FIG. 6.

Golgi targeting information in the IBV E protein is between residues 12 and 63 of the cytoplasmic tail. (A) BHK cells expressing VSV G (a and f), GEt (b and i), GEt12 (c and g), GEt40 (d and h), or GEt63 (e and j) were fixed for immunofluorescence and permeabilized (a to e) or fixed and left unpermeabilized (f to j) and stained with an antibody to the ectodomain of VSV G. Secondary antibody was Texas Red-conjugated goat anti-mouse IgG. (B) BHK cells expressing GEt, GEt12, GEt40, or GEt63 were pulse-labeled with [³⁵S]methionine-cysteine and chased for 1 h (white bars) or 2 h (black bars).
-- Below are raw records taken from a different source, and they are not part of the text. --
Definition Value_eq_dec_aux : ∀ x y : Value, {x = y} + {x ≠ y}.
Proof.
  fix IH 1. intros x y. destruct x as [|b|n|s|l|l], y as [|b'|n'|s'|l'|l'];
    try (right; discriminate).
  - by left.
  - destruct (decide (b = b')); [left|right]; congruence.
  - destruct (decide (n = n')); [left|right]; congruence.
  - destruct (decide (s = s')); [left|right]; congruence.
  - destruct (List.list_eq_dec IH l l'); [left|right]; congruence.
  - assert (∀ p q : string * Value, {p = q} + {p ≠ q}) as IHp.
    { intros [k v] [k' v']. destruct (decide (k = k')), (IH v v'); [left|right..]; congruence. }
    destruct (List.list_eq_dec IHp l l'); [left|right]; congruence.
Defined.

#[export] Instance Value_eq_dec : EqDecision Value := Value_eq_dec_aux.

(** Induction over nested values. *)
Definition Value_nested_ind (P : Value → Prop)
    (Hnull : P JNull) (Hbool : ∀ b, P (JBool b)) (Hnum : ∀ n, P (JNumber n))
    (Hstr : ∀ s, P (JString s))
    (Harr : ∀ values, Forall P values → P (JArray values))
    (Hobj : ∀ entries, Forall (λ kv, P kv.2) entries → P (JObject entries)) : ∀ v, P v.
Proof.
  fix IH 1. intros [|b|n|s|values|entries].
  - exact Hnull.
  - apply Hbool.
  - apply Hnum.
  - apply Hstr.
  - apply Harr. induction values; constructor; auto.
  - apply Hobj. induction entries as [|[k v] entries]; constructor; simpl; auto.
Defined.

(** [Value::is_object]. *)
Definition is_object (v : Value) : bool :=
  match v with JObject _ => true | _ => false end.

(** [Value::get] with a key, and [Value::as_str]. *)
Definition json_get (v : Value) (key : string) : option Value :=
  match v with
  | JObject entries => (λ found, found.2.2) <$> list_find (λ kv, kv.1 = key) entries
  | _ => None
  end.

Definition json_as_str (v : Value) : option string :=
  match v with JString s => Some s | _ => None end.

(** [Map::insert] into the sorted entries of an object, and [Map::remove]. *)
Fixpoint insert_entry (key : string) (value : Value) (entries : list (string * Value))
    : list (string * Value) :=
  match entries with
  | [] => [(key, value)]
  | (key', value') :: entries =>
      match String.compare key key' with
      | Lt => (key, value) :: (key', value') :: entries
      | Eq => (key, value) :: entries
      | Gt => (key', value') :: insert_entry key value entries
      end
  end.

Definition without_key (key : string) (entries : list (string * Value)) : list (string * Value) :=
  List.filter (λ entry, negb (String.eqb entry.1 key)) entries.

(** [ProtocolMetadata] ([metadata.rs]): a namespace-keyed map of values. *)
Notation ProtocolMetadata := (gmap string Value).

(** ** Configuration selectors *)

(** [ModelRef] ([model.rs]). *)
Record ModelRef : Set := mk_ModelRef { mr_provider_id : ProviderId; mr_model_id : ModelId }.

#[export] Instance ModelRef_eq_dec : EqDecision ModelRef.
Proof. solve_decision. Defined.

(** [ReasoningEffort] ([reasoning.rs]). *)
Inductive ReasoningEffort : Set :=
| EffortOff | EffortMinimal | EffortLow | EffortMedium | EffortHigh
| EffortExtraHigh | EffortMaximum.

#[export] Instance ReasoningEffort_eq_dec : EqDecision ReasoningEffort.
Proof. solve_decision. Defined.

(** [FinalOutputFormat] ([final_output.rs]). *)
Inductive FinalOutputFormat : Set := FormatJsonObject | FormatJsonSchema (schema : Value).

(** ** External content ([external.rs]) *)

Record ExternalSource : Set := mk_ExternalSource {
  es_url : string;
  es_title : option string;
  es_snippet : option string
}.

Record ProviderContinuation : Set := mk_ProviderContinuation {
  pc_provider : string;
  pc_format : string;
  pc_payload : Value
}.

Record HostedToolError : Set := mk_HostedToolError { hte_code : string; hte_message : string }.

Inductive HostedToolOutcome : Set :=
| HostedSuccess
| HostedError (e : HostedToolError).

Record HostedToolActivity : Set := mk_HostedToolActivity {
  hta_tool_call_id : ToolCallId;
  hta_provider_call_id : string;
  hta_tool_name : string;
  hta_arguments : Value;
  hta_outcome : HostedToolOutcome;
  hta_sources : list ExternalSource;
  hta_continuation : option ProviderContinuation
}.

Record SourceCitation : Set := mk_SourceCitation {
  sc_tool_call_id : option ToolCallId;
  sc_source : ExternalSource;
  sc_start_index : option N;
  sc_end_index : option N;
  sc_cited_text : option string;
  sc_continuation : option ProviderContinuation
}.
Intact cells were incubated with polyclonal anti-VSV antibody for 2 h at 4°C. After cell lysis, antibody complexes were collected, and supernatants were incubated with anti-VSV to immunoprecipitate intracellular proteins. Samples were run on SDS-PAGE, and quantitation of surface and internal proteins was performed. A ratio of the amount of surface to internal protein was calculated for GEt and truncation derivatives. Shown on the graph is this ratio taken as a percentage of the surface/internal ratio of wild-type VSV G protein at the corresponding time point. Each value represents an average of three experiments ± SEM.